Besides soccer, one of Holland’s favorites sports is ice skating. As soon as the canals, rivers, and lakes freeze up during the coldest winters, the Dutch take out their ice skates to the frozen waters. Kids practice by putting on ice skates with double blades next to each other for better balance. Usually the parents take a chair on the ice for the kids to lean on to practice their moves. Adults sometimes go hardcore by wearing “Nooren”, skates with long blades made for long distances and speed. People who are just out for fun usually where figure skating skates, because they are more stable and easier to ride on.

But besides just for fun, the Dutch also created competition on natural ice, called the Elfstedentocht (the eleven city tour). For almost two hundred kilometers ice skaters from all over the country conquer the natural ice in Friesland, from one city to another, until they reach the eleventh city where the finish is. The Elfstedentocht is organized by the Koninlijke Verening De Friesche Elfsteden in Leeuwarden, the main city in Friesland.

The first time this ice skating competition was organized was in 1909. Unfortunately, not every year the Elfstedentocht is taking place, because of the condition of the ice. If the winters aren’t cold enough, the waters won’t freeze and logically, there is no ice skating. Until now the Elfstedentocht occurred fifteen times. Each time it is a huge deal in Holland and many people follow the competition all day on TV.

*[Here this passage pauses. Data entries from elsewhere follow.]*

(* ===== verification/MmuRun.v ===== *)
(** * The MMU test program

    The rest of [tests/mmu]: the accesses and jumps of [head.S] that run with
    translation on, the twenty-one tests, and [main].  A data fault goes to vector
    0x300 and a fetch fault to 0x400, which return to the caller with the vector in
    r3; at the other vectors the program stops.

    SRR0 and SRR1 are kept for [test_exec]; those of a data fault in [test_read],
    [test_write] or [test_dcbz], which nothing reads, are not. *)
From S2P Require Import Prelude CMem Mmu MmuTest.

(** ** head.S *)

(** The address a data access goes to, or a fault: [DAR] and [DSISR] are set as
    [loadstore1.vhdl] does. *)
Definition dsisr_of (r : walk_result) (st : bool) : Z :=
  Z.lor (match r with
         | WalkInvalid => 0x40000000
         | WalkPermErr => 0x08000000
         | WalkBadTree => 0x00080000
         | WalkRcErr => 0x00040000
         | _ => 0
         end) (if st then 0x02000000 else 0).

Definition data_addr (st : bool) (ea : Z) : MM (option Z) :=
  s ← get;
  let '(r, u) := translate (ms_mem s) (Access false st true) ea (ms_mmu s) in
  set_mmu (λ _, u);;
  match r with
  | Some (WalkOk pde shift) => mret (Some (phys_addr pde shift ea))
  | None | Some WalkSegErr => stuck
  | Some r => set_spr (λ x, Sprs ea (dsisr_of r st) (srr0 x) (srr1 x));; mret None
  end.

(** A doubleword that crosses an 8-byte boundary takes two accesses, the second at
    the boundary. *)
Definition first_len (ea : Z) : nat := Z.to_nat (8 - ea `mod` 8).
Definition second_addr (ea : Z) : Z := Z.shiftl (Z.shiftr ea 3 + 1) 3.

(** [ld r5,0(addr)]: what the register holds, when no fault occurred. *)
Definition ld (ea : Z) : MM (option Z) :=
  a ← data_addr false ea;
  match a with
  | None => mret None
  | Some a =>
      let n := first_len ea in
      lo ← on_mem (load n a);
      if (n =? 8)%nat then mret (Some lo) else
      b ← data_addr false (second_addr ea);
      match b with
      | None => mret None
      | Some b => hi ← on_mem (load (8 - n) b); mret (Some (Z.lor lo (Z.shiftl hi (8 * Z.of_nat n))))
      end
  end.

(** [std]: true when no fault occurred.  The first access is done before the second
    faults. *)
Definition std (ea v : Z) : MM bool :=
  a ← data_addr true ea;
  match a with
  | None => mret false
  | Some a =>
      let n := first_len ea in
      on_mem (store n a v);;
      if (n =? 8)%nat then mret true else
      b ← data_addr true (second_addr ea);
      match b with
      | None => mret false
      | Some b => on_mem (store (8 - n) b (Z.shiftr v (8 * Z.of_nat n)));; mret true
      end
  end.

(** The result in r3, and what is stored through the second argument. *)
Definition test_read (addr init : Z) : MM (Z * Z) :=
  r ← ld addr;
  match r with Some v => mret (0, v) | None => mret (0x300, init) end.

Definition test_write (addr v : Z) : MM Z :=
  ok ← std addr v; mret (if ok : bool then 0 else 0x300).

Definition test_dcbz (addr : Z) : MM Z :=
  a ← data_addr true addr;
  match a with
  | None => mret 0x300
  | Some a => on_mem (dcbz a);; mret 0
  end.

(** *** Code that runs from mapped pages *)

Definition MSR_LE : Z := 0x1.
Definition MSR_DR : Z := 0x10.
Definition MSR_IR : Z := 0x20.
Definition MSR_HV : Z := 0x1000000000000000.
Definition MSR_SF : Z := 0x8000000000000000.
Definition MSR_EXEC : Z := Z.lor (Z.lor (Z.lor MSR_SF MSR_HV) MSR_IR) MSR_LE.

(** [intr_srr1] of [execute1.vhdl]. *)
Definition intr_srr1 (msr flags : Z) : Z := Z.lor (Z.ldiff msr 0x783f0000) (Z.land flags 0x783f0000).
Lemma strlen_spec_witness :
  strlen 9 100 demo = Ret 5 demo ∧ strnlen 9 100 3 demo = Ret 3 demo.
Proof.
  apply (proj1 (strlen_spec 9 demo 100 (lit "hello") 3 ltac:(cbn; lia) ltac:(cbn; lia) ltac:(lia))).
  decided.
Defined.

(** [strchr] returns the address of the first character of the string equal to
    the low byte of [c], [strrchr] that of the last one; both return the null
    pointer when the string has none, and also for [c = 0], where C asks for
    the address of the terminator. *)
Lemma strchr_spec fuel m a s c :
  (length s < fuel)%nat → cstr m a s →
  (∀ i, s !! i = Some (c `mod` 256) → c `mod` 256 ∉ take i s →
     strchr fuel a c m = Ret (a + Z.of_nat i) m) ∧
  (∀ i, s !! i = Some (c `mod` 256) → c `mod` 256 ∉ drop (S i) s →
     strrchr fuel a c m = Ret (a + Z.of_nat i) m) ∧
  (c `mod` 256 ∉ s → strchr fuel a c m = Ret NULL m ∧ strrchr fuel a c m = Ret NULL m) ∧
  (c `mod` 256 = 0 → strchr fuel a c m = Ret NULL m ∧ strrchr fuel a c m = Ret NULL m).
Proof.
  intros Hf Hs. unfold strchr, strrchr.
  rewrite (strchr_loop_ok _ _ _ s), (strrchr_loop_ok _ _ _ s _ None) by done.
  change (c `mod` 256) with (u8 c).
  assert (u8 c ∉ s → Ret (ptr_of (find_byte a (u8 c) s)) m = Ret NULL m ∧
            Ret (ptr_of (find_last a (u8 c) s None)) m = Ret NULL m) as Hnone.
  { intros Hn. rewrite (proj2 (find_byte_None a (u8 c) s)) by done. split; [done|].
    destruct (find_last a (u8 c) s None) as [p|] eqn:E; [|done].
    apply find_last_Some in E as (i & _ & Hi & _). by apply list_elem_of_lookup_2 in Hi. }
  split_and!; [..|done|].
  - intros i Hi Hn. by rewrite (proj2 (find_byte_Some a (u8 c) s _)) by eauto.
  - intros i Hi Hn. by rewrite (proj2 (find_last_Some a (u8 c) s _)) by eauto.
  - intros E. apply Hnone. intros Hin. destruct Hs as [_ Hs].
    rewrite Forall_forall in Hs. specialize (Hs _ Hin). cbn in Hs. lia.
Qed.

Lemma strchr_spec_witness :
  strchr 9 100 108 demo = Ret 102 demo ∧ strrchr 9 100 108 demo = Ret 103 demo.
Proof.
  destruct (strchr_spec 9 demo 100 (lit "hello") 108) as (H1 & H2 & _); [cbn; lia|decided|].
  split; [apply (H1 2%nat)|apply (H2 3%nat)]; (done || vm_compute; set_solver).
Defined.

(** [strstr] returns the address of the first occurrence of the needle in
    the haystack, the null pointer when it does not occur, and the haystack for
    the empty needle. *)
Lemma strstr_spec fuel m hay needle h n :
  (length h < fuel)%nat → (length n < fuel)%nat →
  Z.of_nat (length h) < 2 ^ 64 → Z.of_nat (length n) < 2 ^ 64 →
  cstr m hay h → cstr m needle n → hay ≠ NULL → needle ≠ NULL →
  (n = [] → strstr fuel hay needle m = Ret hay m) ∧
  (∀ i, n ≠ [] → n `prefix_of` drop i h → (∀ j, (j < i)%nat → ¬ n `prefix_of` drop j h) →
     strstr fuel hay needle m = Ret (hay + Z.of_nat i) m) ∧
  (n ≠ [] → (∀ i, ¬ n `prefix_of` drop i h) → strstr fuel hay needle m = Ret NULL m).
Proof.
  intros. rewrite (strstr_ok _ _ _ _ h n) by done. split_and!.
  - intros ->. by rewrite decide_True.
  - intros i Hn Hi Hj. rewrite decide_False by done.
    by rewrite (proj2 (find_sub_Some hay n h _ Hn)) by eauto.
  - intros Hn Hall. rewrite decide_False by done.
    destruct (find_sub hay n h) as [p|] eqn:E; [|done].
    apply find_sub_Some in E as (i & _ & Hi & _); [|done]. by destruct (Hall i).
Qed.

Lemma strstr_spec_witness : strstr 9 100 220 demo = Ret 103 demo.
Proof.
  destruct (strstr_spec 9 demo 100 220 (lit "hello") (lit "lo")) as (_ & H & _);
    [cbn; lia..|decided|decided|done|done|].
  apply (H 3%nat); [done|by exists []|]. intros [|[|[|j]]] Hj [k Hk]; done || lia.
Defined.

(** C19: calling [strtok] on a string until it returns the null pointer gives
    the maximal runs of characters that are not in the pattern, in their order:
    the pointers it returned are, in the final memory, those strings; no byte
    outside the string is touched. *)
Theorem strtok_spec fuel m src pattern delims s :
  (length s < fuel)%nat → (length delims < fuel)%nat → 0 < src →
  cstr m src s → cstr m pattern delims →
  pattern + Z.of_nat (length delims) < src ∨ src + Z.of_nat (length s) < pattern →
  ∃ ts m', strtok_all (S (length s)) fuel src pattern NULL m = Ret ts m' ∧
    Forall2 (cstr m') ts (words delims s) ∧
    (∀ a, a < src ∨ src + Z.of_nat (length s) ≤ a → m' !! a = m !! a).
Proof.
  intros Hf Hd Hpos Hs Hp Ho.
  apply (strtok_all_ok _ fuel m src NULL src pattern delims); try done; [lia| |].
  - unfold NULL. by rewrite (proj2 (Z.eqb_neq src 0)) by lia.
  - split; [done|lia].
Qed.

Lemma strtok_spec_witness :
  let m := write_bytes 100 (lit "  a=bc, d" ++ [0]) (write_bytes 20 (lit " =," ++ [0]) ∅) in
  ∃ ts m', strtok_all 10 11 100 20 NULL m = Ret ts m' ∧
    Forall2 (cstr m') ts [lit "a"; lit "bc"; lit "d"] ∧
    (∀ a, a < 100 ∨ 109 ≤ a → m' !! a = m !! a).
Proof.
  intros m. apply (strtok_spec 11 m 100 20 (lit " =,") (lit "  a=bc, d"));
    [cbn; lia..|decided|decided|cbn; lia].
Defined.
(* ===== verification/FirmwareProps.v ===== *)
(** * What the firmware promises

    Formatted output, the console, the hello-world program and the flash boot
    loader ([main.c], [lib/console.c], [hello_world.c]), for every UART of the
    class [Uart].  The loader's theorems are for the real [_printf]: the class
    [PrintfOk] of [BootSpec] is discharged by [fw_printf_ok]. *)
From S2P Require Import Prelude CMem LibMem LibStr Strtol Printf PrintfSpec Soc Io Console Hello Fw Elf ElfTables Boot BootSpec.

#[local] Instance apart_dec fr st bs a n : Decision (apart fr st bs a n).
Proof. unfold apart. apply _. Defined.

(** ** Formatted output *)

(** C6: [vsnprintf] refines the rendering of formats: for a format made of
    literals, "%%" and the directives d, i, u, x, X, o, p, c, s with width, zero
    flag and length modifiers, and arguments of the right kinds, it returns the
    length of the rendered text, leaves the text with its terminator in the buffer,
    and changes no byte outside the buffer and its own stack frame. *)
Theorem vsnprintf_refines fr fuel buffer bufsize lit_0x strs fmt items args out m :
  fr + 52 ≤ buffer ∨ buffer + bufsize ≤ fr → buffer ≠ NULL →
  0 < bufsize < 2 ^ 31 → (Z.to_nat bufsize < fuel)%nat → (40 < fuel)%nat →
  (length items < fuel)%nat → Forall wf_item items →
  vsn_ok fr fuel buffer (bufsize - 1) lit_0x strs m fmt items args →
  mapped m buffer (Z.to_nat bufsize) →
  render strs items args = Some out → Z.of_nat (length out) < bufsize →
  ∃ m', vsnprintf fr fuel lit_0x buffer bufsize fmt args m = Ret (Z.of_nat (length out)) m' ∧
    bytes_at m' buffer (out ++ [0]) ∧
    ∀ a, a < fr ∨ fr + 52 ≤ a → a < buffer ∨ buffer + Z.of_nat (length out) < a →
      m' !! a = m !! a.
Proof.
  intros Hd Hnull Hbs Hf1 Hf2 Hf3 Hwf Hvsn Hbuf Hr Hlen.
  destruct (vsnprintf_ok fr fuel buffer bufsize lit_0x strs fmt items args out m)
    as (m' & Hrun & _ & Hoff); try done.
  exists m'. split; [done|]. split.
  - apply bytes_at_intro. intros i b Hi. pose proof (lookup_lt_Some _ _ _ Hi) as Hlt.
    rewrite length_app in Hlt. cbn [length] in Hlt.
    rewrite Hoff by lia. rewrite lookup_write_bytes_in; [done|]. rewrite length_app. cbn. lia.
  - intros a Ha1 Ha2. rewrite Hoff by done. apply lookup_write_bytes_out.
    rewrite length_app. cbn [length]. lia.
Qed.

(** "%d [%08lx]%%" of 42 and 0xbeef. *)
Definition demo_items : list item :=
  [dir false [] LNone Cd; ILit 32; ILit 91; dir true [56] Ll Cx; ILit 93; IPct].

Lemma vsnprintf_refines_witness :
  let m := write_bytes 0 (lit "%d [%08lx]%%" ++ [0]) (write_bytes 20 (lit "0x" ++ [0])
    (write_bytes 100 (replicate 52 0) (write_bytes 200 (replicate 64 0) ∅))) in
  ∃ m', vsnprintf 100 65 20 200 64 0 [42; 0xbeef] m = Ret 14 m' ∧
    bytes_at m' 200 (lit "42 [0000beef]%" ++ [0]) ∧
    ∀ a, a < 100 ∨ 100 + 52 ≤ a → a < 200 ∨ 200 + 14 < a → m' !! a = m !! a.
Proof.
  intros m.
  apply (vsnprintf_refines 100 65 200 64 20 (λ _, []) 0 demo_items [42; 0xbeef]
    (lit "42 [0000beef]%") m); try (cbn; lia); [done| | |decided|reflexivity].
  - unfold demo_items. repeat (apply Forall_cons; split; [first [by apply wf_dir|done]|]). done.
  - constructor; try decided. cbn. repeat split; done || lia.
Defined.

(** C7: a call of [_printf] whose text is shorter than the buffer of 128 bytes
    sends exactly that text to the console, each line feed preceded by a carriage
    return, returns its length, changes memory only in its own buffers, and
    touches no device but the UART; the console is then ready for the next call. *)
Theorem printf_sends {D : Type} `{!Bus D} (u : uart_state) `{!Uart D u} (e : fw_env)
    fmt args out (s : machine D) :
  fw_layout e → (tx_bound < fw_fuel e)%nat → fw_ok u e s → fmt ∈ fw_formats e →
  printf_call (fw_str_at e) (fw_str e) fmt args out →
  ∃ s' evs, _printf e u (fw_lit e fmt) args s = Ret (Z.of_nat (length out)) s' ∧
    fw_ok u e s' ∧ same_outside (fw_addr e) (ram s) (ram s') ∧
    tx_log (dev s') = tx_log (dev s) ++ crlf out ∧
    io_trace s' = io_trace s ++ evs ∧ Forall (uart_event u) evs.
Proof. intros. by apply fw_printf_run. Qed.

(** *** A firmware image for the examples

    The literals and the stack lie where [sdram_init.lds.S] and [head.S] put them:
    the program is at [0xff000000] and the stack ends at [0xff006000]. *)

(** The address of [f] when the strings [fs] are laid out from [a] on. *)
Fixpoint place (a : Z) (fs : list (list Z)) (f : list Z) : Z :=
  match fs with
  | [] => a
  | g :: fs => if decide (f = g) then a else place (a + Z.of_nat (S (length g))) fs f
  end.

Definition demo_env : fw_env := {|
  fw_fuel := 150;
  fw_frame := 0xff005b00;
  fw_buffer := 0xff005c00;
  fw_0x := 0xff003000;
  fw_formats := boot_formats;
  fw_lit := place 0xff003100 boot_formats;
  fw_str_at := 0xff003010;
  fw_str := lit "v1";
|}.

Definition demo_ram : mem :=
  foldr (λ f m, write_bytes (fw_lit demo_env f) (f ++ [0]) m)
    (write_bytes 0xff005b00 (replicate 52 0) (write_bytes 0xff005c00 (replicate 128 0)
      (write_bytes 0xff003000 (lit "0x" ++ [0]) (write_bytes 0xff003010 (lit "v1" ++ [0]) ∅))))
    boot_formats.

Definition demo_uart : uart_state := {| uart_is_std := true; uart_base := UART_BASE |}.

(** The machine with a memory [m], a quiet UART, and [cs] to be received. *)
Definition demo_machine (m : mem) (cs : list Z) : machine (sim_uart demo_uart) :=
  Machine m (SimUart 2 0 [] 3 cs) [].

Lemma demo_layout : fw_layout demo_env.
Proof.
  constructor; [cbn; unfold PRINTF_BUFFER; lia|done|cbn; lia| |decided|]; unfold fw_apart.
  - decided.
  - split; [decided|cbn; lia].
Qed.

Lemma demo_fw_ok : fw_ok demo_uart demo_env (demo_machine demo_ram []).
Proof. constructor; decided. Qed.

Lemma printf_sends_witness :
  ∃ s' evs, _printf demo_env demo_uart (fw_lit demo_env msg_copy) [1; 0x20; 0x4000]
      (demo_machine demo_ram []) = Ret 38 s' ∧
    fw_ok demo_uart demo_env s' ∧ same_outside (fw_addr demo_env) demo_ram (ram s') ∧
    tx_log (dev s') = lit "Copy segment 1 (0x20 bytes) to 0x4000" ++ [13; 10] ∧
    io_trace s' = evs ∧ Forall (uart_event demo_uart) evs.
Proof.
  assert (copy_line 1 0x20 0x4000 = lit "Copy segment 1 (0x20 bytes) to 0x4000" ++ [10]) as E
    by (vm_compute; reflexivity).
  destruct (printf_sends demo_uart demo_env msg_copy [1; 0x20; 0x4000]
    (copy_line 1 0x20 0x4000) (demo_machine demo_ram []) demo_layout) as (s' & evs & H).
  - cbn. lia.
  - apply demo_fw_ok.
  - decided.
  - apply copy_call; lia.
  - exists s', evs. rewrite E in H. exact H.
Defined.

(** ** The console *)

Section console.
Context {D : Type} `{!Bus D} (u : uart_state) `{!Uart D u}.
(** [core_step] reads the status of the selected core and writes the step
    command to its control register exactly when the status says it is stopped;
    otherwise it only prints that it is not. *)
Lemma core_step_stopped core fuel junk s :
  (busy_bound < fuel)%nat → 0 ≤ core < 15 → idle (t_link s) →
  let stat := fst (tgt_read (0x11 + 16 * core) (t_link s)) in
  let l := snd (tgt_read (0x11 + 16 * core) (t_link s)) in
  core_step b core fuel junk s =
  Ret tt (if Z.testbit stat 1 then with_link s (tgt_write (0x10 + 16 * core) 8 l)
          else says (with_link s l) [Out "Core not stopped !" []]).
Proof. intros. by apply core_step_ok. Qed.

(** ** Files *)

(** Loading a file into the memory of the SoC and saving as many bytes from the same
    address gives the file back, filled with zeros to a multiple of eight bytes: the
    words are written at consecutive addresses and read back from them.  What a longer
    file of the target name held behind that stays. *)
Lemma load_save_ok `{!WbTarget b} fuel junk name name' contents addr s :
  (busy_bound < fuel)%nat → idle (t_link s) →
  t_fs s !! name = Some contents → bytes contents → contents ≠ [] →
  0 ≤ addr < 2 ^ 64 → wb_room b addr (length (words_of (S (length contents)) contents)) →
  Z.of_nat (length contents) + 8 ≤ INT_MAX → (length contents ≤ t_disk s)%nat →
  ∃ s1 s2 k, load_file b fuel name addr s = Ret tt s1 ∧
    save_file b fuel junk name' addr (Z.of_nat (length contents)) s1 = Ret tt s2 ∧
    t_fs s2 !! name' = Some (contents ++ replicate k 0 ++
      drop (length contents + k) (default [] (t_fs s !! name'))) ∧ (k < 8)%nat ∧
    (8 | Z.of_nat (length contents + k)).
Proof.
  intros Hf Hi Hfile Hb Hne Ha Hroom Hmax Hdisk.
  set (ws := words_of (S (length contents)) contents) in *.
  pose proof (length_words_of (S (length contents)) contents ltac:(lia)) as Hlw. fold ws in Hlw.
  pose proof (words_of_range (S (length contents)) contents Hb) as Hws. fold ws in Hws.
  assert (0 < length contents)%nat as Hpos by (destruct contents; [done|cbn; lia]).
  assert (0 < Z.of_nat (length ws) ∧ 8 * Z.of_nat (length ws) < Z.of_nat (length contents) + 8) as [Hw1 Hw2].
  { rewrite Hlw. split; [apply Z.div_str_pos; lia|].
    pose proof (Z.div_mod (Z.of_nat (length contents) + 7) 8 ltac:(lia)).
    pose proof (Z.mod_pos_bound (Z.of_nat (length contents) + 7) 8 ltac:(lia)). lia. }
  destruct (load_file_ok b fuel Hf name contents addr s Hfile Hb ltac:(lia) Hi ltac:(fold ws; lia)) as [log1 Hr1].
  fold ws in Hr1. set (s1 := says _ log1) in Hr1.
  destruct (wb_setup_ok b addr (t_link s) Hi Ha) as (I0 & A0 & D0 & _).
  destruct (write_words_ok b ws _ addr I0 A0 ltac:(by rewrite D0) ltac:(unfold INT_MAX in *; lia) Hroom Hws)
    as (I1 & H1 & _).
  destruct (wb_setup_ok b addr (t_link s1) I1 Ha) as (I2 & A2 & D2 & W2).
  assert (save_words (Z.of_nat (length contents)) = length ws) as Hn by (unfold save_words; lia).
  destruct (save_file_ok b fuel junk Hf name' addr (Z.of_nat (length contents)) s1 ltac:(lia) ltac:(lia) I1)
    as [log2 Hr2]; [rewrite Hn; change (t_disk s1) with (t_disk s); lia|rewrite Hn; lia|].
  fold (wb_setup b addr (t_link s1)) in Hr2.
  rewrite Hn, (read_words_ok b (length ws) _ addr ws I2 A2 ltac:(by rewrite D2) Hroom eq_refl) in Hr2.
  2:{ intros i w Hw. rewrite W2. by apply H1. }
  destruct (word_bytes_words_of (S (length contents)) contents Hb ltac:(lia)) as (k & Hk & E). fold ws in E.
  assert (length (word_bytes ws) = 8 * length ws)%nat as Hlb by apply length_word_bytes.
  rewrite E, length_app, length_replicate in Hlb.
  eexists s1, _, k. split; [done|]. split; [exact Hr2|]. split; [|split; [done|rewrite Hlb; exists (Z.of_nat (length ws)); lia]].
  unfold says, with_link, with_file. cbn [t_fs]. rewrite lookup_insert_eq, E, Hlb.
  unfold s1, says, with_link. cbn [t_fs]. by rewrite <- app_assoc.
Qed.
End access.

(** The example module holds the file "boot" and nothing else; its core is
    running. *)
Definition demo_tool : tool dbg :=
  Tool (Dbg ∅ 0 0 {[ 0x11 := 0 ]} None) [] {[ lit "boot" := [1; 2; 3; 4; 5; 6; 7; 8; 9; 10] ]} 100.

Lemma dmi_access_witness :
  (∃ s', dmi_read dbg_backend 3 0x11 7 demo_tool = Ret (0, 0) s' ∧
     t_link s' = snd (tgt_read 0x11 (t_link demo_tool)) ∧ idle (t_link s') ∧ t_log s' = []) ∧
  (∃ s', dmi_write dbg_backend 3 0x11 7 demo_tool = Ret 0 s' ∧
     t_link s' = tgt_write 0x11 7 (t_link demo_tool) ∧ idle (t_link s') ∧ t_log s' = []).
Proof.
  exact (dmi_access dbg_backend (DmiTarget0 := dbg_target) 3 0x11 7 demo_tool ltac:(cbn; lia) ltac:(lia) ltac:(lia) eq_refl).
Defined.

(** A backend without a connection. *)
Definition dead_backend : backend dbg := Backend (λ _ _, mret (-1)) (mret (-1)) (λ _ _ d, mret (-1, d)).

Lemma dmi_access_error_witness :
  dmi_read dead_backend 3 0 5 demo_tool = Ret (-1, 5) demo_tool ∧
  dmi_rd dead_backend 3 0 5 "reading core status" demo_tool =
    Exit 1 (Tool (t_link demo_tool) [Err "Error %s" [PS (lit "reading core status")]]
             (t_fs demo_tool) (t_disk demo_tool)).
Proof.
  apply (proj1 (dmi_access_error dead_backend 3 0 5 demo_tool (-1) (Some 5) demo_tool
    "reading core status" ltac:(lia))). done.
Defined.

Lemma core_step_stopped_witness :
  core_step dbg_backend 0 3 0 demo_tool =
  Ret tt (says demo_tool [Out "Core not stopped !" []]).
Proof. exact (core_step_stopped dbg_backend (DmiTarget0 := dbg_target) 0 3 0 demo_tool ltac:(cbn; lia) ltac:(lia) eq_refl). Defined.

(** ** The command line *)



(** ** Opening the connection *)

(** C35: whatever the JTAG library answers, the set-up of both kinds of part returns
    and makes the calls of one script, in order: connect to the cable the target
    names (or the one the probe finds) with the words behind it as parameters, set
    the frequency when there is one, add the part with its instruction length, define
    IDCODE and the 74-bit USER2 register with the codes of the part, read the ID and
    leave USER2 selected. The result is 0 when all of it was done; otherwise it is -1,
    the calls are a first part of the script, and the last line printed says why. *)
Theorem jtag_init_script {B : Type} (u : urj_lib B) debug target freq :
  0 ∉ default [] target → Z.of_nat (length (snd (cable_of target))) ≤ max_params →
  follows (bscane2_init debug (recorded u) target freq) (sets_up target freq 6 "001001" "000011") ∧
  follows (ecp5_init debug (recorded u) target freq) (sets_up target freq 8 "11100000" "00110010").
Proof. intros. split; [by apply bscane2_init_follows|by apply ecp5_init_follows]. Qed.

(** A library whose calls all return 1, where that is the good status. *)
Definition demo_urj : urj_lib unit :=
  UrjLib (λ _ l, (1, l)) (λ _, lit "cable") (λ _, true) (λ _, true) (λ _, 0) (λ _, []) 1.

Lemma jtag_init_script_witness :
  follows (ecp5_init false (recorded demo_urj) (Some (lit "usb vid=1 pid=2")) 0)
    (sets_up (Some (lit "usb vid=1 pid=2")) 0 8 "11100000" "00110010") ∧
  cable_of (Some (lit "usb vid=1 pid=2")) = (lit "usb", [lit "vid=1"; lit "pid=2"]).
Proof.
  split; [|reflexivity].
  destruct (jtag_init_script demo_urj false (Some (lit "usb vid=1 pid=2")) 0) as [_ Hx];
    [decided|by vm_compute|exact Hx].
Defined.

You don’t have to be a professional if you want to be a part of this competition. People who just want to experience it once can enroll and so can everyone who want to have some fun or the ones just trying to get their face on TV. But in the end the fame goes to the one who wins and he or she becomes a national hero until the next Elfstedentocht, or until he is forgotten. Because that happens. Especially since the last tour took place in 1994…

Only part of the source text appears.